◆ GOAL OF THE EXERCISE
Only the line with "mk_uni_port_num 0 8 = 128" and the lines after it, through the end of the material, belong in the answer; repeat them exactly.

:: RECORD EXCERPTS

(** A subscriber's upstream flow becomes a pair of device flows for its PON and ONU, and the second
    undoes the first: upstream, frames with the inner tag get the outer one; downstream, frames with
    the outer and the inner tag lose the outer one. *)
Theorem subscriber_mirrored `{FlowDigest} prio cookie i o c sv nni s
    (Hi : 0 ≤ i < 16) (Ho : 0 ≤ o < 128) (Hc : 0 ≤ c < 4096) (Hsv : 0 ≤ sv < 4096)
    (Heap : is_eap_enabled device_flows i o = Ok false) (Hok : ∀ s f, refuses s f = None) :
  add_flow refuses device_flows (subscriber_flow prio cookie i o c sv nni) false s =
    (Ok tt, s ++
      [MkOltFlow i o (mk_flow_id i o 0) "upstream" (mk_gemport_id o 0)
         (MkClassifier c 0 0 0 0 0 0 0 0 "single_tag") (Some (MkActionMsg sv true false false));
       MkOltFlow i o (mk_flow_id i o 0) "downstream" (mk_gemport_id o 0)
         (MkClassifier sv c 0 0 0 0 0 0 0 "double_tag") (Some (MkActionMsg sv false true false))]).
Proof.
  assert (intf_id_from_uni_port_num (mk_uni_port_num i o) = i) as Hin.
  { rewrite intf_id_div, uni_port_num by lia. rewrite <- (Z.div_unique _ 2048 i (o * 16)) by lia. by apply Z.mod_small. }
  assert (onu_id_from_port_num (mk_uni_port_num i o) = o) as Hon.
  { rewrite onu_id_div, uni_port_num by lia. rewrite <- (Z.div_unique _ 16 (i * 128 + o) 0) by lia.
    symmetry. apply (Z.mod_unique _ _ i); lia. }
  unfold add_flow, subscriber_flow, get_in_port, iter_actions. rewrite mk_flow_stat_fields, mk_flow_stat_actions.
  assert (classify no_classifier [in_port (mk_uni_port_num i o); vlan_vid (Z.lor 0x1000 c)] =
    Ok (no_classifier <| ci_in_port := Some (mk_uni_port_num i o) |> <| ci_vlan_vid := Some c |>)) as Hcl.
  { replace (Some c) with (Some (Z.land (Z.lor 0x1000 c) 0xfff)) by (by rewrite land_present). reflexivity. }
  assert (read_actions no_action [push_vlan 0x8100; set_field (vlan_vid (Z.lor 0x1000 sv)); output nni] =
    Ok (no_action <| ai_push_vlan := true |> <| ai_tpid := Some 0x8100 |> <| ai_vlan_vid := Some sv |> <| ai_output := Some nni |>)) as Hac.
  { replace (Some sv) with (Some (Z.land (Z.lor 0x1000 sv) 0xfff)) by (by rewrite land_present). reflexivity. }
  do 3 mstep. rewrite Hcl. do 2 mstep. rewrite Hac. do 2 mstep.
  unfold divide_and_add_flow, add_data_flow, add_hsia_flow, add_olt_flow, mbind, M_bind, FlowAdd, mk_classifier, mk_action.
  cbn -[fixed32 mk_flow_id mk_gemport_id mk_uni_port_num is_eap_enabled].
  rewrite Hin, Hon, !fixed32_small by lia. cbn -[mk_flow_id mk_gemport_id is_eap_enabled].
  by rewrite !Hok, Heap, <- app_assoc.
Qed.
End flow_mgr.

(** ** ONU ids *)
Lemma onu_ids_from n : new_onu_id n =
  match list_find (λ i, i ∉ n) (Z.of_nat <$> seq 1 511) with Some (_, i) => Some i | None => None end.
Proof.
  unfold new_onu_id. generalize (Z.of_nat <$> seq 1 511). induction l as [|i l IH]; [done|].
  rewrite filter_cons. cbn [list_find]. case_decide; [done|]. rewrite IH. by destruct (list_find _ l) as [[]|].
Qed.

Lemma onu_candidate (k : nat) i : (Z.of_nat <$> seq 1 511) !! k = Some i ↔ (k < 511)%nat ∧ i = Z.of_nat k + 1.
Proof.
  rewrite list_lookup_fmap, fmap_Some. split.
  - intros (j&Hj&->). apply lookup_seq in Hj as [-> Hk]. lia.
  - intros [Hk ->]. exists (1 + k)%nat. split; [apply lookup_seq; lia|lia].
Qed.

(** A new ONU id is not in use, the least such one from 1 to 511, and there is none only when all
    of these are in use; as long as the OLT has fewer than 127 ONUs it is below 128, so that the
    identifiers made of it are those of no other ONU. *)
Theorem new_onu_id_fresh taken :
  match new_onu_id taken with
  | Some i => 1 ≤ i ≤ 511 ∧ i ∉ taken ∧ (∀ j, 1 ≤ j < i → j ∈ taken) ∧ ((length taken < 127)%nat → i < 128)
  | None => (∀ j, 1 ≤ j ≤ 511 → j ∈ taken) ∧ (511 ≤ length taken)%nat
  end.
Proof.
  assert (∀ n : nat, (∀ j, 1 ≤ j ≤ Z.of_nat n → j ∈ taken) → (n ≤ length taken)%nat) as Hpigeon.
  { intros n Hall. rewrite <- (length_seq n 1), <- (length_fmap Z.of_nat). apply submseteq_length, NoDup_submseteq.
    - apply NoDup_fmap_2; [intros a b; lia|apply NoDup_seq].
    - intros j Hj. apply list_elem_of_fmap in Hj as (k&->&Hk). apply elem_of_seq in Hk. apply Hall. lia. }
  rewrite onu_ids_from. destruct (list_find _ _) as [[k i]|] eqn:Hf.
  - apply list_find_Some in Hf as (Hk&Hi&Hmin). apply onu_candidate in Hk as [Hk ->].
    assert (∀ j, 1 ≤ j < Z.of_nat k + 1 → j ∈ taken) as Hbelow.
    { intros j Hj. destruct (decide (j ∈ taken)); [done|]. exfalso.
      apply (Hmin (Z.to_nat (j - 1)) j); [|lia|done]. apply onu_candidate. lia. }
    split_and!; [lia..|done|done|]. intros Hlen. destruct (decide (Z.of_nat k + 1 < 128)); [done|].
    specialize (Hpigeon 127%nat). assert (127 ≤ length taken)%nat; [|lia]. apply Hpigeon. intros j Hj. apply Hbelow. lia.
  - apply list_find_None in Hf. rewrite Forall_forall in Hf. assert (∀ j, 1 ≤ j ≤ 511 → j ∈ taken) as Hall.
    { intros j Hj. destruct (decide (j ∈ taken)); [done|]. exfalso. apply (Hf j); [|done].
      apply list_elem_of_lookup. exists (Z.to_nat (j - 1)). apply onu_candidate. lia. }
    split; [done|]. by apply (Hpigeon 511%nat).
Qed.

(** ** Packets *)

(** Packets find their way back: the logical port reported for a packet from a GEM port of an ONU
    is the port of that ONU, and a packet sent out to it goes to the same PON and ONU, without its
    outer tag if it has two. *)
Theorem packet_roundtrip ports i o gem name pkt (Hi : 0 ≤ i < 16) (Ho : 0 ≤ o < 128) (Hg : 0 ≤ gem < 8) :
  openolt_packet_out (port_config (mk_uni_port_num i o) name ports) (packet_indication i (mk_gemport_id o gem)) pkt =
    Some (OnuPacket i o (if double_tag pkt then pop_shim pkt else pkt)).
Proof.
  unfold packet_indication, openolt_packet_out, port_config, port_type. rewrite gemport_onu by done. rewrite lookup_insert_eq. simpl.
  destruct (ids_in_range (mk_uni_port_num i o)) as [_ _]. rewrite intf_id_div, onu_id_div, uni_port_num by done.
  rewrite <- (Z.div_unique _ 2048 i (o * 16)), <- (Z.div_unique _ 16 (i * 128 + o) 0) by lia.
  rewrite (Z.mod_small i) by done. by rewrite <- (Z.mod_unique _ 128 i o) by lia.
Qed.

(** ** The heartbeat *)
Lemma missed_rounds n h : heartbeat_loop h (replicate n Missed) =
  (Heartbeat (heartbeat_miss h + Z.of_nat n) (heartbeat_signature h) (indications_thread_active h),
   if decide (heartbeat_miss h < MAX_HEARTBEAT_MISS ≤ heartbeat_miss h + Z.of_nat n) then [OltDown] else []).
Proof.
  unfold MAX_HEARTBEAT_MISS. revert h. induction n as [|n IH]; intros [m sg act]; simpl.
  - rewrite decide_False by lia. repeat f_equal. lia.
  - rewrite IH. simpl. unfold MAX_HEARTBEAT_MISS. f_equal; [f_equal; lia|].
    destruct (decide (m + 1 = 3)), (decide (m + 1 < 3 ≤ m + 1 + Z.of_nat n)), (decide (m < 3 ≤ m + Z.of_nat (S n))); simpl; done || lia.
Qed.

Lemma heartbeat_loop_app h l1 l2 : heartbeat_loop h (l1 ++ l2) =
  let '(h1, e1) := heartbeat_loop h l1 in let '(h2, e2) := heartbeat_loop h1 l2 in (h2, e1 ++ e2).
Proof.
  revert h. induction l1 as [|b l1 IH]; intros h; simpl; [by destruct (heartbeat_loop h l2)|].
  destruct (heartbeat_round h b) as [h1 e1]. rewrite IH. destruct (heartbeat_loop h1 l1) as [h2 e2].
  destruct (heartbeat_loop h2 l2) as [h3 e3]. by rewrite app_assoc.
Qed.

(** What the heartbeat reports of an outage of [n] rounds: the OLT is taken down once, at the third
    missed round, and reported reachable again when the connection is back only if the outage was
    longer than three rounds; the counter starts again from zero. *)
Theorem outage_reported n h sig (Hup : heartbeat_miss h = 0) (Hact : indications_thread_active h = true) :
  heartbeat_loop h (replicate n Missed ++ [Beat sig]) =
    (Heartbeat 0 (Some sig) true,
     (if decide (3 ≤ n)%nat then [OltDown] else []) ++ (if decide (4 ≤ n)%nat then [OltReachable] else [])).
Proof.
  rewrite heartbeat_loop_app, missed_rounds. simpl. rewrite Hup, Hact. unfold MAX_HEARTBEAT_MISS. f_equal. rewrite !app_nil_r.
  f_equal; repeat case_decide; done || lia.
Qed.

(** ** Witnesses and runs *)
Section sample_olt.
Local Existing Instance sample_digest.
Local Open Scope string_scope.

Definition accepts : list OltFlow → OltFlow → option exn := λ _ _, None.
Definition eapol_flow (i o : Z) : ofp_flow_stats :=
  mk_flow_stat 1000 1 [in_port (mk_uni_port_num i o); eth_type 0x888e] [output 0xfffffffd].
(** DHCP from the network, trapped at the NNI port 128 *)
Definition nni_dhcp_flow : ofp_flow_stats := mk_flow_stat 1000 2 [in_port 128; ip_proto 17; udp_src 67] [output 0xfffffffd].

Lemma flows_apart_witness : Forall addressed [] ∧
  Forall addressed (openolt_update_flow_table accepts [] [128] [eapol_flow 0 1; eapol_flow 0 2] []).2.
Proof. split; [constructor|]. apply (flows_apart accepts [] [128] [eapol_flow 0 1; eapol_flow 0 2] []). constructor. Defined.

Lemma subscriber_mirrored_witness :
  (add_flow accepts [] (subscriber_flow 500 1 2 5 100 1000 128) false []).1 = Ok tt ∧
  length (add_flow accepts [] (subscriber_flow 500 1 2 5 100 1000 128) false []).2 = 2%nat.
Proof. rewrite (subscriber_mirrored accepts [] 500 1 2 5 100 1000 128 []); [done|lia..|done|done]. Defined.

Lemma packet_roundtrip_witness :
  openolt_packet_out (port_config (mk_uni_port_num 2 5) "uni" ∅) (packet_indication 2 (mk_gemport_id 5 0)) (Ether "a" "b" 0x0800 (Data None None 60)) =
    Some (OnuPacket 2 5 (Ether "a" "b" 0x0800 (Data None None 60))).
Proof. apply (packet_roundtrip ∅ 2 5 0 "uni"); lia. Defined.

Lemma outage_reported_witness :
  heartbeat_loop (Heartbeat 0 (Some 1) true) (replicate 5 Missed ++ [Beat 1]) = (Heartbeat 0 (Some 1) true, [OltDown; OltReachable]).
Proof. apply (outage_reported 5 (Heartbeat 0 (Some 1) true) 1); reflexivity. Defined.

(** An outage of exactly three rounds takes the OLT down for good. *)
Example short_outage_not_restored :
  heartbeat_loop (Heartbeat 0 (Some 1) true) (replicate 3 Missed ++ [Beat 1]) = (Heartbeat 0 (Some 1) true, [OltDown]).
Proof. reflexivity. Qed.

(** The flow table is added once per flow, each time with the direction of that
    flow: a flow at the NNI port is taken for one of ONU 8 on PON 0. *)
Example nni_flow_taken_for_onu_8 :
  (λ f, (of_onu_id f, of_flow_type f)) <$> (openolt_update_flow_table accepts [] [128] [eapol_flow 0 1; nni_dhcp_flow] []).2 =
    [(1, "upstream"); (1, "downstream"); (8, "upstream")].
Proof. vm_compute. reflexivity. Qed.

Example flow_table_added_repeatedly :
  length (openolt_update_flow_table accepts [] [128] [eapol_flow 0 1; eapol_flow 0 2; eapol_flow 0 3] []).2 = 18%nat.
Proof. vm_compute. reflexivity. Qed.

(** The first NNI port and the UNI port of ONU 8 on PON 0 have the same number:
    once the ONU is up, packets for the network go to the ONU. *)
Example uni_replaces_nni :
  mk_uni_port_num 0 8 = 128 ∧ intf_id_to_port_no 0 PortType.ETHERNET_NNI = Ok 128 ∧
  (∀ pkt, match openolt_add_port 0 PortType.ETHERNET_NNI OperStatus.ACTIVE ∅ with
          | Ok ports => openolt_packet_out ports 128 pkt = Some (UplinkPacket 0 pkt) ∧
              openolt_packet_out (port_config (mk_uni_port_num 0 8) "onu" ports) 128 pkt = Some (OnuPacket 0 8 (if double_tag pkt then pop_shim pkt else pkt))
          | Err _ => False
          end).
Proof. done. Qed.

(** Without free ids below 128, an ONU is given one whose numbers are those of another. *)
Example onu_id_overflows :
  new_onu_id (Z.of_nat <$> seq 1 127) = Some 128 ∧ mk_uni_port_num 0 128 = mk_uni_port_num 1 0 ∧
  onu_id_from_port_num (mk_uni_port_num 0 129) = 1.
Proof. vm_compute. done. Qed.

(** T-CONTs are not numbered as the comment on top of the platform says. *)
Example alloc_id_layout : mk_alloc_id 5 3 = 1028 ∧ mk_alloc_id 5 3 = mk_alloc_id 5 0.
Proof. done. Qed.
End sample_olt.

::::

◆ RESPONSE
  mk_uni_port_num 0 8 = 128 ∧ intf_id_to_port_no 0 PortType.ETHERNET_NNI = Ok 128 ∧
  (∀ pkt, match openolt_add_port 0 PortType.ETHERNET_NNI OperStatus.ACTIVE ∅ with
          | Ok ports => openolt_packet_out ports 128 pkt = Some (UplinkPacket 0 pkt) ∧
              openolt_packet_out (port_config (mk_uni_port_num 0 8) "onu" ports) 128 pkt = Some (OnuPacket 0 8 (if double_tag pkt then pop_shim pkt else pkt))
          | Err _ => False
          end).
Proof. done. Qed.

(** Without free ids below 128, an ONU is given one whose numbers are those of another. *)
Example onu_id_overflows :
  new_onu_id (Z.of_nat <$> seq 1 127) = Some 128 ∧ mk_uni_port_num 0 128 = mk_uni_port_num 1 0 ∧
  onu_id_from_port_num (mk_uni_port_num 0 129) = 1.
Proof. vm_compute. done. Qed.

(** T-CONTs are not numbered as the comment on top of the platform says. *)
Example alloc_id_layout : mk_alloc_id 5 3 = 1028 ∧ mk_alloc_id 5 3 = mk_alloc_id 5 0.
Proof. done. Qed.
End sample_olt.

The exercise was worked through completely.